Parenting is no doubt difficult for people in all professions, but I believe there are special challenges for writers. First of all, there’s the matter of time: You no longer have any. Those long afternoons spent pacing beside your desk, thinking to yourself, “Should my story be told in the third person or first person? Is the main character’s name Jimmy Timberson or Jimmy Tomberson?” are gone. You pretty quickly start spending your life scrambling for a free moment to write. I’m always more or less wondering when my son will take a nap. And if he does nap, where is my computer? And if my computer is nearby, can I let the dishes and the laundry slide?

Not only is there no time, but there’s precious little space. And by that I mean both in the world and in my head. The attic office where I’m working right now is a good example: Once easily recognizable as a writer’s nest, now it looks like a playroom with a laptop in the middle. Matchbox cars will soon wage their war against the books.

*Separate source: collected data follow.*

(** * work-tip: the tip page component [TipContent]

    A shallow embedding of [src/app/tip/components/tip-content.tsx]:
    the derived values of one render, the affordability predicate
    [hasBalance], the [disabled] flag of the submit button, and the two
    asynchronous handlers [fetchTokenBalance] and [onSubmit], written as
    trees of effects that suspend at every [await]. *)

From Stdlib Require Import ZArith List String Bool Lia.
From Stdlib Require Import Floats.SpecFloat.
From Stdlib Require Import DecimalString.
Import ListNotations.
Local Open Scope string_scope.
Local Open Scope list_scope.

(** ** JavaScript values

    Numbers are IEEE 754 binary64 values, as [spec_float]; the relational
    operators answer [false] whenever an operand is NaN. *)

Definition number : Type := spec_float.

Definition NaN : number := S754_nan.
Definition zero : number := S754_zero false.

(** [a > b] *)
Definition js_gt (a b : number) : bool := SFltb b a.

(** [a <= b] *)
Definition js_le (a b : number) : bool := SFleb a b.

Definition is_nan (x : number) : bool :=
  match x with S754_nan => true | _ => false end.

(** The values that reach [Number(...)], [||] and [!] in the component. *)
Inductive value : Type :=
| undefined
| null
| num (x : number)
| str (s : string).

Definition ToBoolean (v : value) : bool :=
  match v with
  | undefined | null => false
  | num (S754_zero _) | num S754_nan => false
  | num _ => true
  | str s => negb (s =? EmptyString)
  end.

(** [a || b] *)
Definition js_or (a b : value) : value := if ToBoolean a then a else b.

(** [x || d] at type number *)
Definition or_number (x d : number) : number :=
  if ToBoolean (num x) then x else d.

(** [s || d] for [s : string | undefined] *)
Definition or_string (s : option string) (d : option string) : option string :=
  match s with
  | Some t => if t =? EmptyString then d else Some t
  | None => d
  end.

(** A thrown value; only its presence matters to the component. *)
Definition Exn : Type := string.

(** ** What the component takes from its platform

    The string-to-number conversion of [Number], the transaction codec of
    [@solana/web3.js] and the build-time environment are not code of this
    repository; the component is embedded over them. *)
Class Platform : Type := {
  (** [Number(s)] for a string [s] *)
  StringToNumber : string -> number;
  Transaction : Type;
  (** [Transaction.from(Buffer.from(s, "base64"))] *)
  Transaction_from_base64 : string -> Exn + Transaction;
  (** [tx.serialize().toString("base64")] *)
  serialize_base64 : Transaction -> Exn + string;
  (** [process.env.NEXT_PUBLIC_USDC_MINT_ADDRESS] *)
  NEXT_PUBLIC_USDC_MINT_ADDRESS : option string
}.

(** ** Data model *)

Record TokenBalance : Type := {
  tb_mint : string;
  tb_amount : option number;   (* [uiAmount] is [number | null] *)
  tb_decimals : number
}.

Record PublicKey : Type := { toBase58 : string }.
Record Connection : Type := { rpcEndpoint : string }.

(** The wallet's [signTransaction] function, when the wallet has one. *)
Inductive Signer : Type := walletSigner.
(** * Juke Jam: the retrieval-and-ranking engine of [music_search.py]

    A shallow embedding of [src/backend/musicSearch/music_search.py]:
    the inverted-index candidate retriever, the TF-IDF lexical ranker, the
    audio-feature reranker, the explanation generator and the time-context
    profiler, followed by the properties the specification states about
    them.

    Modelling conventions.
    - Python [float] values are real numbers ([R]): [math.log] is [ln],
      [math.sqrt] is [sqrt], and no rounding error, overflow or NaN is
      modelled.  Definitions over [R] are therefore not evaluated by
      computation; they are unfolded and reasoned about.
    - Python [int] track identifiers are [Z]; [len] values are [nat].
    - A [dict] is a [gmap], a [set] is a [gset].
    - [str] is [string]; [str.lower] and the [\w] character class are the
      ASCII ones, so the text model covers ASCII text.
    - A catalog row (a [dict] with string-valued and numeric columns) is a
      pair of maps, one per kind of column. *)

From Stdlib Require Import Reals Lra Lia ZArith Ascii String.
From Stdlib Require Import Sorting.Sorted Sorting.Permutation.
From stdpp Require Import gmap strings list fin_maps.

#[local] Open Scope string_scope.
#[local] Open Scope list_scope.
#[local] Set Warnings "-clear-no-such-hyp".

(** Comparisons of floats are decided by the order of the reals. *)
#[global] Instance Rle_decision (x y : R) : Decision (x <= y)%R := Rle_dec x y.
#[global] Instance Rlt_decision (x y : R) : Decision (x < y)%R := Rlt_dec x y.
#[global] Instance Req_decision : EqDecision R := Req_dec_T.
#[global] Instance R_inhabited : Inhabited R := populate 0%R.

(** ** Python primitives *)

Definition lower_ascii (c : ascii) : ascii :=
  let n := nat_of_ascii c in
  if (65 <=? n)%nat && (n <=? 90)%nat then ascii_of_nat (n + 32) else c.

(** [str.lower()] *)
Fixpoint lower (s : string) : string :=
  match s with
  | EmptyString => EmptyString
  | String c r => String (lower_ascii c) (lower r)
  end.

(** The character class [\w]: letters, digits and the underscore. *)
Definition is_word_char (c : ascii) : bool :=
  let n := nat_of_ascii c in
  ((48 <=? n)%nat && (n <=? 57)%nat)
  || ((65 <=? n)%nat && (n <=? 90)%nat)
  || ((97 <=? n)%nat && (n <=? 122)%nat)
  || (n =? 95)%nat.

Definition flush_word (cur : list ascii) : list string :=
  match cur with
  | [] => []
  | _ => [string_of_list_ascii (rev cur)]
  end.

When I asked a friend how it felt to be a mother, she said it was like she was exactly the same person except now she was a new species. I’ll endorse that. My new species is characterized by always being in two places at the same time: I am with me, but I am also with my son. I am wondering about my life, but I’m wondering more about his. “Do I have the notes that Bill gave me about chapter 4?” is always trumped by “Did I remember to get the diapers?” “How much exercise am I getting?” is always trumped by “How much exercise is he getting?” It’s not like my ego has disappeared (God, no), but it’s been overrun by vastly larger concerns. At any moment, no matter what I am focusing on, it can be swept away by anything that the boy needs. This is, in fact, the way it’s supposed to be. But sometimes it’s hell on the book, which used to be the only demanding toddler in my life.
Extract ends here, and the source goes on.